Video and report by Grace

“On Feb 26 Prime Minister Hwang Kyo-An visited the naval base opening ceremony. On his way in and out of the base the innocent passersby near the gate were captured by the large number of police and forcefully removed from the road without any notice. The police chief said it was for the safety measures, but the brutality of the operation was only the case of police abuse of power. It seemed that the new controversial anti-terror bill in South Korea had already been put in practice in Gangjeong”

The completion ceremony of Jeju’s naval base took place on February 26th, nearly 9 years after the confirmation of its construction by the state government. Since then, activists and local villagers have obstructed the progress of its development, facing policy brutality and harsh physical and financial discipline along the way. February 26th was no exception, as showcased by treatments of the activists that day in the video.


Not all was a display of primitivism, however. On the same day, the Gangjeong villagers held a memorial ritual right across from the base’s entrance. Under the totem pole, they vowed with the signal that they will protect the village from external forces.


In the middle of the ritual is of course, the village head Jo Kyung Chul (조경철), who recently gave a statement to Hankyoreh news that when he saw the completion of the base, he felt “prostrated, a sense of injustice through the continuous opposition,” while the villagers have retained lasting “disbelief and hostility in the government and the military.”

This division between the people and the government is as deep as the divide in Korean politics as a whole. Both divisions have prompted the opposition to obstruct the formation of a dangerous creation. For the latter, that is the anti-terrorism bill that has recently been introduced by the ruling Saenuri (conservative) party. This anti-terrorism bill has been promoted in reaction to the recent nuclear developments (or its rhetoric at least) from the North. If passed through, the legislative act will endow the National Intelligence Service (NIS) unprecedented power spy in detail the lives of South Koreans.

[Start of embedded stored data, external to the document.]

Lemma deliver_line_ok id l w rd at_ s offered rejections d is_stream_ending :
  line_ok id l w rd at_ (Some (delivery_state s)) offered rejections -> is_plain d -> counted d = 1 ->
  let '(kept, l') := deliver_to_subscriber d is_stream_ending s l in
  match kept with
  | Some s' => subscriber_id s' = subscriber_id s
      /\ line_ok id l' w rd at_ (Some (delivery_state s')) (offered + 1) rejections
  | None => line_ok id (drop_line_sender l') w rd at_ None (offered + 1) rejections
  end.
Proof.
  intros Hl Hp Hone. pose proof (lo_capacity _ _ _ _ _ _ _ _ Hl) as Hcap. pose proof (line_accounts _ _ _ _ _ _ _ _ Hl) as Ha.
  assert (forall dropped_so_far, held_of dropped_so_far = held_of (delivery_state s) ->
    lost_of dropped_so_far = lost_of (delivery_state s) -> dropped_of dropped_so_far = dropped_of (delivery_state s) + 1 ->
    line_ok id l w rd at_ (Some dropped_so_far) (offered + 1) rejections) as Hdropped.
  { intros st Eh El Ed. eapply restated_ok; [exact Hl|]. intros Ho. eapply accounts_drop; [exact Eh|exact El| |by apply Ha]. lia. }
  assert (forall dropped_so_far, held_of dropped_so_far = held_of (delivery_state s) ->
    lost_of dropped_so_far = lost_of (delivery_state s) -> dropped_of dropped_so_far = dropped_of (delivery_state s) + 1 ->
    let '(kept, l') := match try_send d (line_queue l) with
      | inr (q, _) => (Some s, set_queue q l)
      | inl Full => (Some (MkSubscriber (subscriber_id s) dropped_so_far), l)
      | inl Disconnected => (None, l) end in
    match kept with
    | Some s' => subscriber_id s' = subscriber_id s
        /\ line_ok id l' w rd at_ (Some (delivery_state s')) (offered + 1) rejections
    | None => line_ok id (drop_line_sender l') w rd at_ None (offered + 1) rejections
    end) as Hattempt.
  { intros st Eh El Ed.
    destruct (try_send_cases d (line_queue l)) as [[Ho ->]|[(Ho & Hfull & ->)|(Ho & Hroom & ->)]].
    - apply drop_line_sender_ok. eapply restated_ok; [exact Hl|]. congruence.
    - split; [done|]. by apply Hdropped.
    - split; [done|]. eapply enqueue_ok; [exact Hl|done|lia|by destruct Hp as (_ & _ & ?)|]. rewrite <- Hone.
      by apply accounts_enqueue, Ha. }
  unfold deliver_to_subscriber. destruct (delivery_state s) as [|dropped held lost_runs] eqn:Es.
  - by apply (Hattempt (from_dropped_event_count 1)).
  - destruct is_stream_ending; [by apply Hattempt|]. split; [done|]. by apply Hdropped.
Qed.

(** A full queue that owes a frame. *)
Lemma mark_frame_owed_ok id l w rd at_ state offered rejections :
  line_ok id l w rd at_ state offered rejections -> (capacity (line_queue l) <= length (deliveries (line_queue l)))%nat ->
  line_ok id (set_handoff (mark_frame_owed (writer_handoff l)) l) w rd at_ state offered rejections.
Proof.
  intros [H1 H2 H3 H4 H5 H6 H7 Hset H8 H9] Hfull. split; try done. intros _ _. right. right. cbn.
  rewrite H1 in Hfull. unfold SUBSCRIBER_QUEUE_CAPACITY in Hfull. destruct (deliveries (line_queue l)); [cbn in Hfull; lia|done].
Qed.

(** A frame put at the tail, in the place of a frame there or behind. *)
Lemma accounts_frame log state offered rejections s :
  accounts_ok log state offered rejections -> accounts_ok (log ++ [Frame s]) state offered rejections.
Proof.
  intros Ha st ->. destruct (Ha st eq_refl) as [E [H1 H2 H3]]. split.
  - rewrite counted_total_app, counted_total_one. cbn. lia.
  - split; [| |done]; rewrite ?told_all_app, ?told_all_one, ?lost_total_app, ?lost_total_one; cbn; rewrite ?app_nil_r; [done|].
    intros. apply H2; [lia|done].
Qed.

Lemma accounts_frame_inv log state offered rejections s :
  accounts_ok (log ++ [Frame s]) state offered rejections -> accounts_ok log state offered rejections.
Proof.
  intros Ha st ->. destruct (Ha st eq_refl) as [E [H1 H2 H3]]. revert E H1 H2.
  rewrite counted_total_app, counted_total_one, told_all_app, told_all_one, lost_total_app, lost_total_one. cbn.
  rewrite app_nil_r, !N.add_0_r. intros. split; [done|by split].
Qed.

Lemma replace_frame_ok id l w rd at_ state offered rejections front s s' :
  line_ok id l w rd at_ state offered rejections -> deliveries (line_queue l) = front ++ [Frame s] ->
  line_ok id (set_queue (with_deliveries (front ++ [Frame s']) (line_queue l)) l) w rd at_ state offered rejections.
Proof.
  intros [H1 H2 H3 H4 H5 H6 H7 Hset H8 H9] Ed. rewrite Ed in *.
  assert (is_receiver_closed (line_queue l) = false -> accounts_ok (rd ++ front ++ [Frame s']) state offered rejections) as Ha.
  { intros Ho. rewrite app_assoc. apply accounts_frame. apply (accounts_frame_inv _ _ _ _ s). rewrite <- app_assoc.
    intros st Hst. split; [by apply H8|by apply H9]. }
  split; cbn [line_queue writer_handoff set_queue with_deliveries deliveries capacity is_receiver_closed].
  - done.
  - rewrite length_app in *. done.
  - done.
  - intros _ _. right. right. by destruct front.
  - intros _ _. left. by destruct front.
  - intros Ho Hf. revert H6. rewrite !app_assoc, !wake_count_app, !wake_count_one. cbn. auto.
  - intros Ho. revert H7. rewrite !app_assoc, !wake_count_app, !wake_count_one. cbn. auto.
  - done.
  - intros st Ho Hst. by apply (Ha Ho).
  - intros st Ho Hst. by apply (Ha Ho).
Qed.

(** [after_send] gives the line [l'] and the state this says. *)
Lemma send_frame_line_ok id l w rd at_ state offered rejections s :
  line_ok id l w rd at_ state offered rejections ->
  let '(sent, l') := send_or_mark_frame_owed (Frame s) l in
  line_ok id l' w rd at_ state offered rejections.
Proof.
  intros Hl. pose proof (lo_capacity _ _ _ _ _ _ _ _ Hl) as Hcap. unfold send_or_mark_frame_owed, try_send_frame.
  destruct (is_receiver_closed (line_queue l)) eqn:Ho; [done|].
  assert (line_ok id (set_queue (with_deliveries (deliveries (line_queue l) ++ [Frame s]) (line_queue l)) l) w rd at_ state
    offered rejections \/ (capacity (line_queue l) <= length (deliveries (line_queue l)))%nat) as Hput.
  { destruct (Nat.leb_spec (capacity (line_queue l)) (length (deliveries (line_queue l)))); [by right|left].
    eapply enqueue_ok; [exact Hl|done|lia|done|]. apply accounts_frame. by apply (line_accounts id l w rd at_). }
  destruct (last (deliveries (line_queue l))) as [[s0| |]|] eqn:El;
    try (destruct (Nat.leb_spec (capacity (line_queue l)) (length (deliveries (line_queue l))));
         [by apply mark_frame_owed_ok|destruct Hput; [done|lia]]).
  apply last_Some in El as [front El]. rewrite El, removelast_last. by eapply replace_frame_ok.
Qed.

Lemma resync_line_ok id l w rd at_ offered rejections snapshot notifications dropped held lost_runs :
  line_ok id l w rd at_ (Some (Desynced dropped held lost_runs)) offered rejections ->
  let '(sent, l') := send_or_mark_frame_owed (Snapshot snapshot (MkResync dropped notifications held lost_runs)) l in
  line_ok id l' w rd at_ (match sent with None => Some Live | Some _ => Some (Desynced dropped held lost_runs) end) offered rejections
  /\ (sent = Some Full -> is_frame_owed (writer_handoff l') = true).
Proof.
  intros Hl. pose proof (lo_capacity _ _ _ _ _ _ _ _ Hl) as Hcap. pose proof (line_accounts _ _ _ _ _ _ _ _ Hl) as Ha.
  unfold send_or_mark_frame_owed.
  destruct (try_send_cases (Snapshot snapshot (MkResync dropped notifications held lost_runs)) (line_queue l))
    as [[Ho ->]|[(Ho & Hfull & ->)|(Ho & Hroom & ->)]].
  - by split.
  - split; [by apply mark_frame_owed_ok|done].
  - split; [|done]. eapply enqueue_ok; [exact Hl|done|lia|done|]. intros st [= <-].
    destruct (Ha Ho _ eq_refl) as [-> [H1 H2 H3]]. cbn in H1, H2, H3. split.
    + rewrite (counted_total_app (log_of l rd)), counted_total_one. cbn. lia.
    + split; cbn; [| |lia]; rewrite (told_all_app (log_of l rd)), told_all_one, app_nil_r; [done|].
      rewrite (lost_total_app (log_of l rd)), lost_total_one. cbn. intros. apply H2; [lia|done].
Qed.

(** A send on the queue of a live subscriber. *)
Lemma send_line_ok id l w rd at_ offered offered' rejections rejections' d on_full :
  line_ok id l w rd at_ (Some Live) offered rejections -> is_wake d = false ->
  (is_receiver_closed (line_queue l) = false -> accounts_ok (log_of l rd ++ [d]) (Some Live) offered' rejections') ->
  (is_receiver_closed (line_queue l) = false -> accounts_ok (log_of l rd) (Some on_full) offered' rejections') ->
  let '(sent, l') := send_on_line d l in
  line_ok id l' w rd at_ (match sent with None => Some Live | Some Full => Some on_full | Some Disconnected => None end)
    offered' rejections'.
Proof.
  intros Hl Hw Hput Hfull. pose proof (lo_capacity _ _ _ _ _ _ _ _ Hl) as Hcap. unfold send_on_line.
  destruct (try_send_cases d (line_queue l)) as [[Ho ->]|[(Ho & Hf & ->)|(Ho & Hroom & ->)]].
  - eapply restated_ok; [exact Hl|]. congruence.
  - eapply restated_ok; [exact Hl|done].
  - eapply enqueue_ok; [exact Hl|done|lia|done|auto].
Qed.

Lemma delivery_line_ok id l w rd at_ offered rejections d :
  line_ok id l w rd at_ (Some Live) offered rejections -> is_addressed d = true ->
  let '(sent, l') := send_on_line d l in
  line_ok id l' w rd at_
    (match sent with None => Some Live | Some Full => Some (from_dropped_event_count 1) | Some Disconnected => None end)
    (offered + 1) rejections.
Proof.
  intros Hl Hd. assert (is_plain d /\ counted d = 1) as [Hp Hone] by (unfold is_plain; destruct d as [| |[]]; done).
  eapply send_line_ok; [exact Hl|by destruct Hp as (_ & _ & ?)| |]; intros Ho.
  - rewrite <- Hone. apply accounts_enqueue; [done|]. by eapply line_accounts.
  - apply (accounts_drop _ Live _ offered); [done|done|cbn; lia|by eapply line_accounts].
Qed.

Lemma reject_live_line_ok id l w rd at_ offered rejections command_id r :
  line_ok id l w rd at_ (Some Live) offered rejections ->
  let '(sent, l') := send_on_line (rejection_delivery command_id r) l in
  line_ok id l' w rd at_
    (match sent with
     | None => Some Live
     | Some Full => Some (Desynced 0 [MkHeldCommandRejection (fired_action r) (reject_reason r) (help r) 1] 0)
     | Some Disconnected => None
     end) offered (rejections ++ [r]).
Proof.
  intros Hl. pose proof (line_accounts _ _ _ _ _ _ _ _ Hl) as Ha. destruct r as [fired reason hint].
  eapply send_line_ok; [exact Hl|done| |]; intros Ho st [= <-]; destruct (Ha Ho _ eq_refl) as [-> [H1 H2 H3]]; cbn in H1, H2;
    rewrite app_nil_r in H1, H2.
  - split; [rewrite (counted_total_app (log_of l rd)), counted_total_one; cbn; lia|].
    split; cbn; [| |lia]; rewrite (told_all_app (log_of l rd)), told_all_one, app_nil_r; cbn; [by apply sublist_app|].
    rewrite (lost_total_app (log_of l rd)), lost_total_one, length_app. cbn. intros. f_equal. apply H2; lia.
  - split; [done|]. split; cbn; [by apply sublist_app| |unfold MAX_HELD_COMMAND_REJECTION_COUNT; lia].
    rewrite length_app. cbn. intros. f_equal. apply H2; lia.
Qed.

Lemma reject_desynced_line_ok id l w rd at_ offered rejections r dropped held lost_runs held' lost_runs' :
  line_ok id l w rd at_ (Some (Desynced dropped held lost_runs)) offered rejections ->
  hold_command_rejection held lost_runs r = (held', lost_runs') ->
  line_ok id l w rd at_ (Some (Desynced dropped held' lost_runs')) offered (rejections ++ [r]).
Proof.
  intros Hl Hh. eapply restated_ok; [exact Hl|]. intros Ho st [= <-].
  destruct (line_accounts _ _ _ _ _ _ _ _ Hl Ho _ eq_refl) as [-> [H1 H2 H3]]. cbn [held_of lost_of] in H1, H2, H3.
  destruct (hold_ok held lost_runs r held' lost_runs' H3 Hh) as (Hs & Hb & He). split; [done|]. split; cbn [held_of lost_of]; [| |done].
  - etrans; [apply sublist_app; [reflexivity|exact Hs]|]. rewrite app_assoc. by apply sublist_app.
  - rewrite length_app. cbn [length]. intros Hlost Hlen. destruct He as [-> He]; [lia|].
    assert (told_all (log_of l rd) ++ expand_held held = rejections) as E by (apply H2; lia).
    rewrite He; [by rewrite app_assoc, E|]. rewrite <- E, length_app in Hlen. lia.
Qed.

(** ** A line under the rest of the steps *)

Definition at_line (id : N) (a : DispatcherAt) : Prop := a = AddedHostWrite id \/ a = OwesWake id \/ a = DroppedWake id.
Lemma writer_step_ok id y y' : bus_ok y -> writer_step id y y' -> bus_ok y'.
Proof.
  intros Hy Hstep. destruct Hstep as [y l Hw He Hl|y Hw He|y l allowed passed r q Hw Hl Hr|y Hw|y l d Hw Hl|y l d Hw Hl|y Hw|y l d q Hw Hl Hr
    |y l Hw Hl|y l Hw Hl|y l Hw Hl|y l r Hl].
  - eapply (thread_step_ok y _ id l); try done; [elsewhere|]. intros at_ state offered rejections. cbn. rewrite fn_insert_eq, Hw. apply top_ok.
  - apply thread_move_ok; [done|]. intros l at_ state offered rejections. rewrite Hw. by apply leave_ok.
  - eapply (thread_step_ok y _ id l); try (by destruct r); [intros id0 Hne; destruct r; cbn; by rewrite ?fn_insert_ne|].
    intros at_ state offered rejections. rewrite Hw. intros Hok. pose proof (receive_ok _ _ _ _ _ _ _ _ _ _ _ _ Hok Hr) as H.
    destruct r; cbn; rewrite ?fn_insert_eq; exact H.
  - apply thread_move_ok; [done|]. intros l at_ state offered rejections. rewrite Hw. apply pong_ok.
  - eapply (thread_step_ok y _ id l (set_handoff (take_owed_frame_mark (writer_handoff l)).2 l));
      try (by destruct (is_frame_owed (writer_handoff l))).
    + destruct (is_frame_owed (writer_handoff l)); elsewhere.
    + intros at_ state offered rejections. rewrite Hw. intros Hok. apply take_mark_ok in Hok.
      destruct (is_frame_owed (writer_handoff l)); cbn; rewrite fn_insert_eq; exact Hok.
  - eapply (thread_step_ok y _ id l); try done; [elsewhere|]. intros at_ state offered rejections. cbn. rewrite fn_insert_eq, Hw. apply finish_ok.
  - apply thread_move_ok; [done|]. intros l at_ state offered rejections. by apply leave_ok.
  - assert (exists ds, deliveries (line_queue l) = d :: ds /\ q = with_deliveries ds (line_queue l)) as (ds & Ed & ->).
    { unfold try_recv in Hr. destruct (deliveries (line_queue l)) as [|d' ds]; [by destruct (is_sender_closed (line_queue l))|].
      injection Hr as -> <-. by exists ds. }
    eapply (thread_step_ok y _ id l); try done; [elsewhere|]. intros at_ state offered rejections. cbn. rewrite fn_insert_eq, Hw.
    intros Hok. by apply leaving_takes_ok.
  - eapply (thread_step_ok y _ id l); try done. intros at_ state offered rejections. cbn. rewrite Hw. apply leaving_writes_ok.
  - eapply (thread_step_ok y _ id l); try done; [elsewhere|]. intros at_ state offered rejections. cbn. rewrite fn_insert_eq, Hw. apply drop_receiver_ok.
  - eapply (thread_step_ok y _ id l); try done; [elsewhere|]. intros at_ state offered rejections. cbn. rewrite fn_insert_eq, Hw. apply end_ok.
  - assert (deliveries (report_painted_update r (line_queue l)) = deliveries (line_queue l)
      /\ capacity (report_painted_update r (line_queue l)) = capacity (line_queue l)
      /\ is_receiver_closed (report_painted_update r (line_queue l)) = is_receiver_closed (line_queue l)) as (E1 & E2 & E3).
    { unfold report_painted_update. destruct (painted_update_report (line_queue l)) as [r0|]; [|done].
      by destruct (report_update_sequence r0 <=? report_update_sequence r). }
    eapply (thread_step_ok y _ id l); try done. intros at_ state offered rejections Hok. cbn.
    eapply requeue_ok; [exact Hok|exact E1|exact E2|exact E3|by left].
Qed.

Lemma bus_step_ok y y' : bus_ok y -> bus_step y y' -> bus_ok y'.
Proof.
  intros Hy Hstep. destruct Hstep as [y y' Hd H|y y' H|id y y' H].
  - by apply (dispatcher_step_ok y).
  - by apply (host_write_step_ok y).
  - by apply (writer_step_ok id y).
Qed.

Lemma bus_reachable_ok y : bus_reachable y -> bus_ok y.
Proof.
  induction 1 as [|y y' _ IH Hstep]; [|by eapply bus_step_ok]. split; cbn; [constructor| |by intros].
  intros s Hs. by apply elem_of_nil in Hs.
Qed.
Lemma set_line_twice id l l' b : set_line id l (set_line id l' b) = set_line id l b.
Proof. unfold set_line. cbn. by rewrite insert_insert_eq. Qed.

(** [queue_host_write] with nothing in between is its steps one after the
    other. *)
Lemma queue_host_write_runs y id w :
  dispatcher y = Idle -> rtc bus_step y (with_bus (queue_host_write id w (bus y)).2 y).
Proof.
  destruct y as [b a ws rd fr oc or]. cbn. intros ->. unfold queue_host_write.
  destruct (find_subscriber id b) as [[i s]|] eqn:Ef; [|constructor].
  destruct (lines b !! id) as [l|] eqn:El; [|constructor].
  destruct (add_host_write w (writer_handoff l)) as [h|] eqn:Eh; [|constructor].
  eapply rtc_l; [apply by_dispatcher; [done|exact (step_add_host_write (MkBusSystem b Idle ws rd fr oc or) id i s l w h Ef El Eh)]|].
  eapply rtc_l; [apply by_host_write, (step_swap_wake _ id (set_handoff h l)); [done|apply lookup_insert_eq]|].
  cbn. unfold with_bus, with_dispatcher. cbn. rewrite set_line_twice.
  change (set_handoff (set_queued_wake h) (set_handoff h l)) with (set_handoff (set_queued_wake h) l).
  destruct (is_wake_queued h) eqn:Ew.
  { destruct h as [hw wq fo]. cbn in Ew. subst wq. constructor. }
  set (l' := set_handoff (set_queued_wake h) l). set (b' := set_line id l' b).
  assert (find_subscriber id b' = Some (i, s)) as Ef' by exact Ef.
  assert (lines b' !! id = Some l') as El' by apply lookup_insert_eq.
  eapply rtc_l; [apply by_host_write, (step_send_wake (MkBusSystem b' (OwesWake id) ws rd fr oc or) id i s l'); done|].
  unfold send_host_write_wake. destruct (try_send wake_delivery (line_queue l')) as [[]|[q ?]]; [|constructor..].
  eapply rtc_l; [apply by_host_write, (step_clear_dropped_wake _ id l'); done|]. constructor.
Qed.

End steps.
(** The cells left after a change are cells from before it, with their inputs
    kept. *)
Lemma current_step stale stale' s s' :
  current stale s -> tabs_keyed s' -> (forall tab, is_Some (tabs s !! tab) -> is_Some (tabs s' !! tab)) ->
  (forall id c', find_client s' id = Some c' ->
    exists c, find_client s id = Some c /\ follows c c'
      /\ (own_active_tab_solve c' <> None -> ~ stale_tab stale' (active_tab_id c') ->
          ~ stale_tab stale (active_tab_id c') /\ tab_kept s s' (active_tab_id c'))
      /\ (forall floating w', view_by_floating_pane_id c' !! floating = Some w' -> own_solve w' <> None ->
          floating_kept s s' floating (~ stale_floating stale' floating) (~ stale_floating stale floating))) ->
  current stale' s'.
Proof.
  intros [Ks Cs Fs] Ks' Hex Hc. split; [done| |].
  - intros id c' Hc' own Hown. destruct (Hc id c' Hc') as (c & Hid & [Ft _] & Ht & _).
    destruct Ft as [?|(O & A & M & H)]; [congruence|].
    destruct (Cs id c Hid own) as (t & Htab & Hbuilt); [congruence|].
    destruct (Hex (active_tab_id c)) as [t' Ht']; [by exists t|]. rewrite A in *. exists t'. split; [done|]. intros Hn.
    destruct Ht as [Hn' [P K]]; [congruence|done|]. destruct (K t Htab) as (t1 & Ht1 & E). simplify_eq.
    rewrite (Hbuilt Hn'). unfold build_own_client_solve. rewrite E, P, (Ks _ _ Htab), (Ks' _ _ Ht'). by rewrite M, H.
  - intros id c' floating Hc' w' own Hw' Hown. destruct (Hc id c' Hc') as (c & Hid & [_ Fv] & _ & Hf).
    destruct (Fv floating w' Hw') as (w & Hw & O & Z & H); [congruence|].
    destruct (Fs id c floating Hid w own Hw) as (i & f & Hif & Hbuilt); [congruence|].
    destruct (Hf floating w' Hw') with i f as (i' & f' & Hif' & K); [congruence|done|]. exists i', f'. split; [done|]. intros Hn.
    destruct (K Hn) as (Hn' & P & E). rewrite (Hbuilt Hn').
    unfold build_own_floating_solve, view_layout_mode. by rewrite E, P, Z, H.
Qed.

(** The parts of a session that cells are built from, apart from the clients. *)
Definition same_areas (s s' : Session) : Prop :=
  pane_sizing s' = pane_sizing s /\ floating_set s' = floating_set s
  /\ forall tab, (fun t => (tab_id t, tab_area t)) <$> tabs s' !! tab = (fun t => (tab_id t, tab_area t)) <$> tabs s !! tab.

Lemma same_areas_keyed s s' : same_areas s s' -> tabs_keyed s -> tabs_keyed s'.
Proof.
  intros (_ & _ & T) K tab t' H. specialize (T tab). rewrite H in T. destruct (tabs s !! tab) as [t|] eqn:E; [|done].
  cbn in T. injection T as T _. rewrite T. by eapply K.
Qed.

Lemma same_areas_tab s s' tab : same_areas s s' -> tab_kept s s' tab.
Proof.
  intros (P & _ & T). split; [done|]. intros t Ht. specialize (T tab). rewrite Ht in T.
  destruct (tabs s' !! tab) as [t'|]; [|done]. cbn in T. injection T as _ T. by exists t'.
Qed.

Lemma same_areas_floating s s' id (known : Prop) : same_areas s s' -> floating_kept s s' id known known.
Proof. intros (P & F & _) i f H. rewrite F. by exists i, f. Qed.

What monitoring its domestic populations has to do with prohibiting North Korean nuclear tests and development is a wonder of logic. Opposition party members have taken upon this improbable nexus to challenge the bill through filibuster. This method has not been utilized since 1969, which sheds light to how controversial this bill is. The historical revelation also demonstrates the link between the situation of Gangjeong and the general political makeup of South Korea: when a monumentally dangerous force is in creation, a deep divide will naturally result, and the opposition force will find every power necessary to challenge entities designed to harm the people.